From: Heiko Carstens <hca@linux.ibm.com>
To: Frederic Weisbecker <frederic@kernel.org>
Cc: LKML <linux-kernel@vger.kernel.org>,
"Christophe Leroy (CS GROUP)" <chleroy@kernel.org>,
"Rafael J. Wysocki" <rafael@kernel.org>,
Alexander Gordeev <agordeev@linux.ibm.com>,
Anna-Maria Behnsen <anna-maria@linutronix.de>,
Ben Segall <bsegall@google.com>,
Boqun Feng <boqun.feng@gmail.com>,
Christian Borntraeger <borntraeger@linux.ibm.com>,
Dietmar Eggemann <dietmar.eggemann@arm.com>,
Ingo Molnar <mingo@redhat.com>,
Jan Kiszka <jan.kiszka@siemens.com>,
Joel Fernandes <joelagnelf@nvidia.com>,
Juri Lelli <juri.lelli@redhat.com>,
Kieran Bingham <kbingham@kernel.org>,
Madhavan Srinivasan <maddy@linux.ibm.com>,
Mel Gorman <mgorman@suse.de>,
Michael Ellerman <mpe@ellerman.id.au>,
Neeraj Upadhyay <neeraj.upadhyay@kernel.org>,
Nicholas Piggin <npiggin@gmail.com>,
"Paul E . McKenney" <paulmck@kernel.org>,
Peter Zijlstra <peterz@infradead.org>,
Steven Rostedt <rostedt@goodmis.org>,
Sven Schnelle <svens@linux.ibm.com>,
Thomas Gleixner <tglx@linutronix.de>,
Uladzislau Rezki <urezki@gmail.com>,
Valentin Schneider <vschneid@redhat.com>,
Vasily Gorbik <gor@linux.ibm.com>,
Vincent Guittot <vincent.guittot@linaro.org>,
Viresh Kumar <viresh.kumar@linaro.org>,
Xin Zhao <jackzxcui1989@163.com>,
linux-pm@vger.kernel.org, linux-s390@vger.kernel.org,
linuxppc-dev@lists.ozlabs.org
Subject: Re: [PATCH 05/15] s390/time: Prepare to stop elapsing in dynticks-idle
Date: Thu, 22 Jan 2026 15:40:45 +0100 [thread overview]

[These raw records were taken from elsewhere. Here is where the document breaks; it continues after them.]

Lemma open_hint_spec L s m n :
  Inv L s m → Clean L s →
  let s' := mkStore (bk s) (opened (mergeHintPath (bk s) n) false (wd s)) in
  Inv L s' m ∧ Clean L s' ∧ sgrow (L, s) (L, s').
Proof.
  intros H Hc s'. assert (wf_world (wd s)) as Hw by apply H.
  assert (∀ k, mergeHintPath (bk s) n ≠ activePath (bk s) k) as Ha.
  { intros k E. by eapply active_not_hint. }
  assert (∀ k, mergeHintPath (bk s) n ≠ mergeDataPath (bk s) k) as Hm.
  { intros k E. by eapply data_not_hint. }
  split_and!; [by apply inv_open_other|..].
  - constructor; simpl.
    + rewrite opened_faults. apply Hc.
    + intros p rs ino HL. rewrite opened_dir.
      assert (p ≠ mergeHintPath (bk s) n) as Hne.
      { pose proof (proj1 (inv_dom _ _ _ H p) (mk_is_Some _ _ HL)) as Hp.
        destruct (inv_paths _ _ _ H p Hp) as [(k & _ & ->)|(k & _ & ->)];
          [by apply active_not_hint|by apply data_not_hint]. }
      rewrite lookup_insert_ne by done. intros Hd.
      apply opened_ino; [done|]. by eapply (cl_exact _ _ Hc).
    + apply Hc.
    + intros k Hk. rewrite opened_dir, lookup_insert_ne by apply Ha.
      by apply (cl_fresh _ _ Hc).
    + intros He. rewrite opened_dir, lookup_insert_ne by apply Ha.
      by apply (cl_first _ _ Hc).
    + intros k Hk. rewrite opened_dir, lookup_insert_ne by apply Hm.
      by apply (cl_merge _ _ Hc).
  - constructor; simpl; try done.
    + intros p Hp Hh. rewrite opened_dir, lookup_insert_ne; [done|].
      intros <-. by apply (Hh n).
    + intros p rs _ HL. exists []. by rewrite (right_id_L [] (++)).
Qed.

Lemma onfs_ok {A} (m : M World A) s r w' :
  m (wd s) = (r, w') → onfs m s = (r, mkStore (bk s) w').
Proof. unfold onfs, zoom. by intros ->. Qed.

(** A clean-up step whose error is ignored leaves only its effect on the disk. *)
Lemma ignore_onfs {A B} (m : M World A) (k : M Store B) s r w' :
  m (wd s) = (r, w') → (match r with Ok _ | Err _ => True | _ => False end) →
  bind (ignore (onfs m)) (λ _, k) s = k (mkStore (bk s) w').
Proof.
  intros E Hr. unfold bind, ignore, bind, attempt. rewrite (onfs_ok _ _ _ _ E).
  by destruct r.
Qed.

Lemma Remove_at w p i :
  w_faults w = [] → w_dir w !! p = Some i → Remove p w = (Ok tt, set_dir (delete p) w).
Proof. intros F E. by rewrite Remove_nf, E. Qed.

Lemma Remove_any w p :
  w_faults w = [] →
  ∃ r, Remove p w = (r, set_dir (delete p) w) ∧
    match r with Ok _ | Err _ => True | _ => False end.
Proof. intros F. rewrite Remove_nf by done. eexists. split; [done|]. by destruct (w_dir w !! p). Qed.
(* ===== verification/WordDictionary.v ===== *)
(** [word-dictionary/main.go]: an append-only file of words and meanings with an
    index in memory; [Import] merges it with a sorted change log into a new
    file.  The file handle [file] is a global variable of the program, here a
    field of the state. *)

From stdpp Require Import gmap strings list fin_maps sorting.
From Stdlib Require Import ZArith Lia.
From coqutil Require Byte.
From S2P Require Import Prelude GoLib GoFS.

Module WordDict.

(** * Data *)

Record DictionaryEntryMeta := mkMeta { offset : Z; entrySize : Z }.

Record WordDictionary := mkDict {
  wordMetaMap : gmap string DictionaryEntryMeta;
  currentOffset : Z;
}.

(** The dictionary, the global [file] and the file system. *)
Record DState := mkDState { dict : WordDictionary; file : File; dwd : World }.

Definition set_dict f (s : DState) := mkDState (f (dict s)) (file s) (dwd s).
Definition set_file h (s : DState) := mkDState (dict s) h (dwd s).
Definition ondisk {A} (m : M World A) : M DState A :=
  zoom dwd (λ w s, mkDState (dict s) (file s) w) m.

Definition FilePath : string := "./word_dictionary".
Definition appendFlags : open_flags := mkFlags true true false.

(** [init]: the program ends when the file does not open. *)
Definition init : M DState unit :=
  let! r := attempt (ondisk (OpenFile FilePath appendFlags)) in
  match r with
  | inl f => modify (set_file f)
  | inr _ => panic "log.Fatalf"
  end.

(** [NewWordDictionary] starts with an empty index at the end of the file; the
    error of [Stat] is not handled. *)
Definition NewWordDictionary : M DState WordDictionary :=
  let! f := gets file in
  let! info := attempt (ondisk (StatSize f)) in
  match info with
  | inl size => ret (mkDict ∅ size)
  | inr _ => panic "nil pointer dereference"
  end.

(** * Entries: word size (1 byte), meaning size (3 bytes), word, meaning *)

(** [byte(z)]. *)
Definition to_byte (z : Z) : byte := Byte.byte.of_Z z.

Definition encode_word (wordBytes meaningBytes : bytes) : bytes :=
  let wordLen := len wordBytes in
  let meaningLen := len meaningBytes in
  [to_byte wordLen] ++
  [to_byte (Z.shiftr meaningLen 16); to_byte (Z.shiftr meaningLen 8); to_byte meaningLen] ++
  wordBytes ++ meaningBytes.

(** [int(b[0])], and [int(b[1])<<16 | int(b[2])<<8 | int(b[3])]. *)
Definition word_len (b : bytes) : Z := Byte.byte.unsigned (nth 0 b Byte.x00).
Definition meaning_len (b : bytes) : Z :=
  Z.lor (Z.lor (Z.shiftl (Byte.byte.unsigned (nth 1 b Byte.x00)) 16)
               (Z.shiftl (Byte.byte.unsigned (nth 2 b Byte.x00)) 8))
        (Byte.byte.unsigned (nth 3 b Byte.x00)).

(** * Insert and GetMeaning *)

Definition Insert (word meaning : string) : M DState unit :=
  let! s := get_st in
  match wordMetaMap (dict s) !! word with
  | Some _ => ret tt
  | None =>
      let result := encode_word (bytes_of word) (bytes_of meaning) in
      let totalLen := 4 + len (bytes_of word) + len (bytes_of meaning) in
      do! ondisk (Write (file s) result) in
      modify (set_dict (λ w, mkDict
        (<[word := mkMeta (currentOffset w) totalLen]> (wordMetaMap w))
        (currentOffset w + totalLen)))
  end.

(** An absent word and a failing read both give the empty string; the slice
    expressions panic when the sizes in the entry pass its end. *)
Definition GetMeaning (word : string) : M DState string :=
  let! s := get_st in
  match wordMetaMap (dict s) !! word with
  | None => ret EmptyString
  | Some meta =>
      let! r := attempt (ondisk (ReadAt (file s) (entrySize meta) (offset meta))) in
      match r with
      | inr _ => ret EmptyString
      | inl byteArr =>
          if entrySize meta <? 4 then panic "slice bounds out of range" else
          let wordLenInt := word_len byteArr in
          let meaningLenInt := meaning_len byteArr in
          if entrySize meta <? 4 + wordLenInt + meaningLenInt
          then panic "slice bounds out of range"
          else ret (string_of (slice (4 + wordLenInt) meaningLenInt byteArr))
      end
  end.

(** * Import *)

(** What the loops of [Import] carry: the two read offsets, the index and the
    offset of the new file. *)
Record import_state := mkImport {
  currentFileOffset : Z;
  changeLogFileOffset : Z;
  tempMetaMap : gmap string DictionaryEntryMeta;
  tempFileOffset : Z;
}.

(** [n, err := tempFile.Write(buf)] with the check of [n], then the new entry of
    the index. *)
Definition write_temp (tempFile : File) (msg_err msg_short : string)
    (entryBytes : bytes) (size : Z) : M DState unit :=
  let! n := wrap_err msg_err (ondisk (Write tempFile entryBytes)) in
  if negb (n =? size) then fail (ErrNew msg_short) else ret tt.

Definition note_entry (word : string) (size : Z) (i : import_state) : import_state :=
  mkImport (currentFileOffset i) (changeLogFileOffset i)
    (<[word := mkMeta (tempFileOffset i) size]> (tempMetaMap i)) (tempFileOffset i + size).

Definition advance (cur ch : Z) (i : import_state) : import_state :=
  mkImport (currentFileOffset i + cur) (changeLogFileOffset i + ch)
    (tempMetaMap i) (tempFileOffset i).

(** An entry's length bytes and payload, in the two reads of the merge loop. *)
Definition read_entry (f : File) (off : Z) (msg_len msg_payload : string)
    : M DState (bytes * bytes) :=
  let! lenBytes := wrap_err msg_len (ondisk (ReadAt f 4 off)) in
  let! payload := wrap_err msg_payload
    (ondisk (ReadAt f (word_len lenBytes + meaning_len lenBytes) (off + 4))) in
  ret (lenBytes, payload).

(** The word and the size of an entry so read. *)
Definition read_word (e : bytes * bytes) : string :=
  string_of (take (Z.to_nat (word_len e.1)) e.2).
Definition read_size (e : bytes * bytes) : Z := 4 + word_len e.1 + meaning_len e.1.

(** The merge of the two files while both have entries. *)
Fixpoint mergeLoop (fuel : nat) (cur changeLog temp : File) (limit size : Z)
    (i : import_state) : M DState import_state :=
  match fuel with
  | O => λ s, (NoFuel, s)
  | S fuel =>
      if (currentFileOffset i <? limit) && (changeLogFileOffset i <? size) then
        let! c := read_entry cur (currentFileOffset i)
          "reading current file length bytes" "reading current file payload" in
        let! h := read_entry changeLog (changeLogFileOffset i)
          "reading change log length bytes" "reading change log payload" in
        let '(entry, i') :=
          match String.compare (read_word c) (read_word h) with
          | Eq => (h, advance (read_size c) (read_size h) i)
          | Lt => (c, advance (read_size c) 0 i)
          | Gt => (h, advance 0 (read_size h) i)
          end in
        do! write_temp temp "writing to temp file" "incomplete write to temp file"
          (entry.1 ++ entry.2) (read_size entry) in
        mergeLoop fuel cur changeLog temp limit size
          (note_entry (read_word entry) (read_size entry) i')
      else ret i
  end.

(** The length bytes, then the whole entry: the reads of the two copying loops. *)
Definition read_whole (f : File) (off : Z) (msg_len msg_entry : string) : M DState bytes :=
  let! lenBytes := wrap_err msg_len (ondisk (ReadAt f 4 off)) in
  wrap_err msg_entry
    (ondisk (ReadAt f (4 + word_len lenBytes + meaning_len lenBytes) off)).

Definition whole_word (buf : bytes) : string := string_of (slice 4 (word_len buf) buf).
Definition whole_size (buf : bytes) : Z := 4 + word_len buf + meaning_len buf.

(** The remaining entries of the current file. *)
Fixpoint appendCurrent (fuel : nat) (cur temp : File) (limit : Z) (i : import_state)
    : M DState import_state :=
  match fuel with
  | O => λ s, (NoFuel, s)
  | S fuel =>
      if currentFileOffset i <? limit then
        let! buf := read_whole cur (currentFileOffset i)
          "reading current file length bytes" "reading current file entry bytes" in
        do! write_temp temp "writing current file entry to temp file"
          "incomplete write of current file entry" buf (whole_size buf) in
        appendCurrent fuel cur temp limit
          (advance (whole_size buf) 0 (note_entry (whole_word buf) (whole_size buf) i))
      else ret i
  end.

(** The remaining entries of the change log; here the index is updated before the
    write. *)
Fixpoint appendChangeLog (fuel : nat) (changeLog temp : File) (size : Z)
    (i : import_state) : M DState import_state :=
  match fuel with
  | O => λ s, (NoFuel, s)
  | S fuel =>
      if changeLogFileOffset i <? size then
        let! buf := read_whole changeLog (changeLogFileOffset i)
          "reading length bytes" "reading entry bytes" in
        let i := note_entry (whole_word buf) (whole_size buf) i in
        do! write_temp temp "writing temp file" "incomplete write to temp file"
          buf (whole_size buf) in
        appendChangeLog fuel changeLog temp size (advance 0 (whole_size buf) i)
      else ret i
  end.

(** The three loops: every iteration passes an entry, of at least four bytes. *)
Definition mergeFilesInto (cur changeLog temp : File) (limit size : Z)
    : M DState import_state :=
  let fuel := S (Z.to_nat limit + Z.to_nat size) in
  let! i := mergeLoop fuel cur changeLog temp limit size (mkImport 0 0 ∅ 0) in
  let! i := appendCurrent fuel cur temp limit i in
  appendChangeLog fuel changeLog temp size i.

Definition tempFilePath : string := FilePath +:+ "_temp".

(** From the first read to the swap of the index. *)
Definition importInto (changeLogFile tempFile : File) (size : Z) : M DState unit :=
  let! s := get_st in
  let! i := mergeFilesInto (file s) changeLogFile tempFile (currentOffset (dict s)) size in
  do! ignore (ondisk (Sync tempFile)) in
  do! ignore (ondisk (Close tempFile)) in
  do! ignore (ondisk (Close (file s))) in
  do! wrap_err "renaming temp file failed" (ondisk (Rename tempFilePath FilePath)) in
  let! r := attempt (ondisk (OpenFile FilePath appendFlags)) in
  match r with
  | inr e =>
      do! modify (set_file None) in fail (ErrWrap "reopening file failed" e)
  | inl f =>
      do! modify (set_file f) in
      modify (set_dict (λ _, mkDict (tempMetaMap i) (tempFileOffset i)))
  end.

Definition Import (changeLogFilePath : string) : M DState unit :=
  let! changeLogFile := wrap_err "error opening change log"
    (ondisk (OpenFile changeLogFilePath (mkFlags false false false))) in
  defer (ignore (ondisk (Close changeLogFile))) (
    let! size := wrap_err "error stating change log" (ondisk (StatSize changeLogFile)) in
    let! tempFile := wrap_err "error creating temp file"
      (ondisk (OpenFile tempFilePath (mkFlags true false true))) in
    defer (ignore (ondisk (Close tempFile)))
      (importInto changeLogFile tempFile size)).

End WordDict.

Message-ID: <20260122144045.38254A3e-hca@linux.ibm.com> (raw)
In-Reply-To: <aXEVM-04lj0lntMr@localhost.localdomain>
On Wed, Jan 21, 2026 at 07:04:35PM +0100, Frederic Weisbecker wrote:
> BTW here is a question for you, does the timer (as in get_cpu_timer()) still
> decrements while in idle? I would assume not, given how lc->system_timer
> is updated in account_idle_time_irq().
It is not decremented while in idle (or when the hypervisor schedules
the virtual cpu away). We use the fact that the cpu timer is not
decremented when the virtual cpu is not running vs the real
time-of-day clock to calculate steal time.

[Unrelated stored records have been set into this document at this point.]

Lemma Import_spec l s m p hi ch :
  DInv l s m → w_dir (dwd s) !! p = Some hi → w_ino (dwd s) !! hi = Some (wenc_all ch) →
  Forall w_ok ch → p ≠ tempFilePath →
  ∃ s', Import p s = (Ok tt, s') ∧
    DInv (merge_entries l ch) s' (meanings (merge_entries l ch)).
Proof.
  intros H Hp Hhi Hok Hne.
  destruct (opened_files l s m p hi _ H Hp Hhi Hne) as
    (cn & ci & pos & Ef & Ecn & Ehn & Etn & Eci & Ehi & Eti & Edt & HN & Nch & F2 & W2).
  set (hn := w_next (dwd s)) in *. set (w1 := with_fd hi false (dwd s)) in *.
  set (tn := w_next w1) in *. set (ti := default tn (w_dir w1 !! tempFilePath)) in *.
  set (w2 := emptied tempFilePath w1) in *. set (out := merge_entries l ch).
  pose proof (mergeFilesInto_spec (dict s) w2 cn hn tn ci hi ti pos 0 false l ch F2 Ecn Ehn
    Eci Ehi HN (di_ok _ _ _ H) Hok) as EL.
  set (w3 := tw w2 tn ti (wenc_all out)).
  assert (w_fd w3 !! cn = Some (mkFd ci true pos true)) as E3c.
  { unfold w3, tw. simpl. by rewrite lookup_insert_ne by (symmetry; apply HN). }
  assert (w_fd w3 !! tn = Some (mkFd ti false (len (wenc_all out)) true)) as E3t.
  { unfold w3, tw. simpl. by rewrite lookup_insert_eq. }
  assert (wf_world w3) as W3.
  { apply wf_set_fd; [by apply (wf_fd _ W2); eexists|].
    apply wf_set_ino; [by eexists|done]. }
  pose proof (swap_spec (dict s) w3 cn tn ci ti pos _ F2 E3c E3t Edt (proj1 HN) w2
    (ist l ch out) (Some hn) (len (wenc_all ch))) as ES.
  unfold ts in EL. change (wenc_all []) with (@nil byte) in EL.
  rewrite (tw_nil _ _ _ Etn Eti) in EL. rewrite (di_off _ _ _ H) in ES. specialize (ES EL).
  set (w4 := swapped w3 cn tn ci ti pos (len (wenc_all out))) in *.
  destruct (swapped_fd w3 cn tn ci ti pos _ W3 E3t (proj1 HN)) as (E4n & E4t & E4k).
  pose proof (swapped_wf w3 cn tn ci ti pos _ W3 E3c E3t Edt) as W4.
  fold w4 in E4n, E4t, E4k, W4.
  assert (w_fd w4 !! hn = Some (mkFd hi false 0 true)) as E4h.
  { apply E4k; [|by intros ->|apply HN]. unfold w3, tw. simpl.
    rewrite lookup_insert_ne by (symmetry; apply HN). done. }
  pose proof (Close_closed w4 tn _ E4t eq_refl) as K1.
  pose proof (Close_fd w4 F2 hn _ E4h eq_refl) as K2. cbn [fd_ino fd_append fd_pos] in K2.
  set (s4 := mkDState (mkDict (index out) (len (wenc_all out))) (Some (w_next w3)) w4) in *.
  exists (mkDState (dict s4) (file s4) (set_fd (insert hn (mkFd hi false 0 false)) w4)). split.
  - by apply (Import_runs l s m p hi (wenc_all ch) cn s4 _ H Hp Hhi Ef ES (ondisk_ok _ s4 _ _ K1)),
      (ondisk_ok _ s4 _ _ K2).
  - apply (dinv_closed out s4 _ hn (mkFd hi false 0 true)); [|intros E|done|done].
    2: { assert (w_next w3 = hn) as N by exact (f_equal (default 0%nat) E). rewrite N, E4h in E4n. discriminate. }
    constructor; cbn [dwd dict file s4]; [exact F2|exact W4| |done|by apply merge_ok; [apply H|]|apply index_meanings].
    exists (w_next w3), ti, 0. split_and!; [done..| |].
    + unfold w4, swapped. simpl. by rewrite lookup_insert_eq.
    + change (w_ino w4) with (w_ino w3). unfold w3, tw. simpl. by rewrite lookup_insert_eq.
Qed.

> And another question in this same function is this :
>
> lc->steal_timer += idle->clock_idle_enter - lc->last_update_clock;
>
> clock_idle_enter is updated right before halting the CPU. But when was
> last_update_clock updated last? Could be either task switch to idle, or
> a previous idle tick interrupt or a previous idle IRQ entry. In any case
> I'm not sure the difference is meaningful as steal time.
>
> I must be missing something.
"It has been like that forever" :) However I do agree that this doesn't seem
to make any sense. At least with the current implementation I cannot see how
that makes sense, since the difference of two time stamps, which do not
include any steal time are added.
Maybe it broke by some of all the changes over the years, or it was always
wrong, or I am missing something too.
Will investigate and address it if required. Thank you for bringing this up!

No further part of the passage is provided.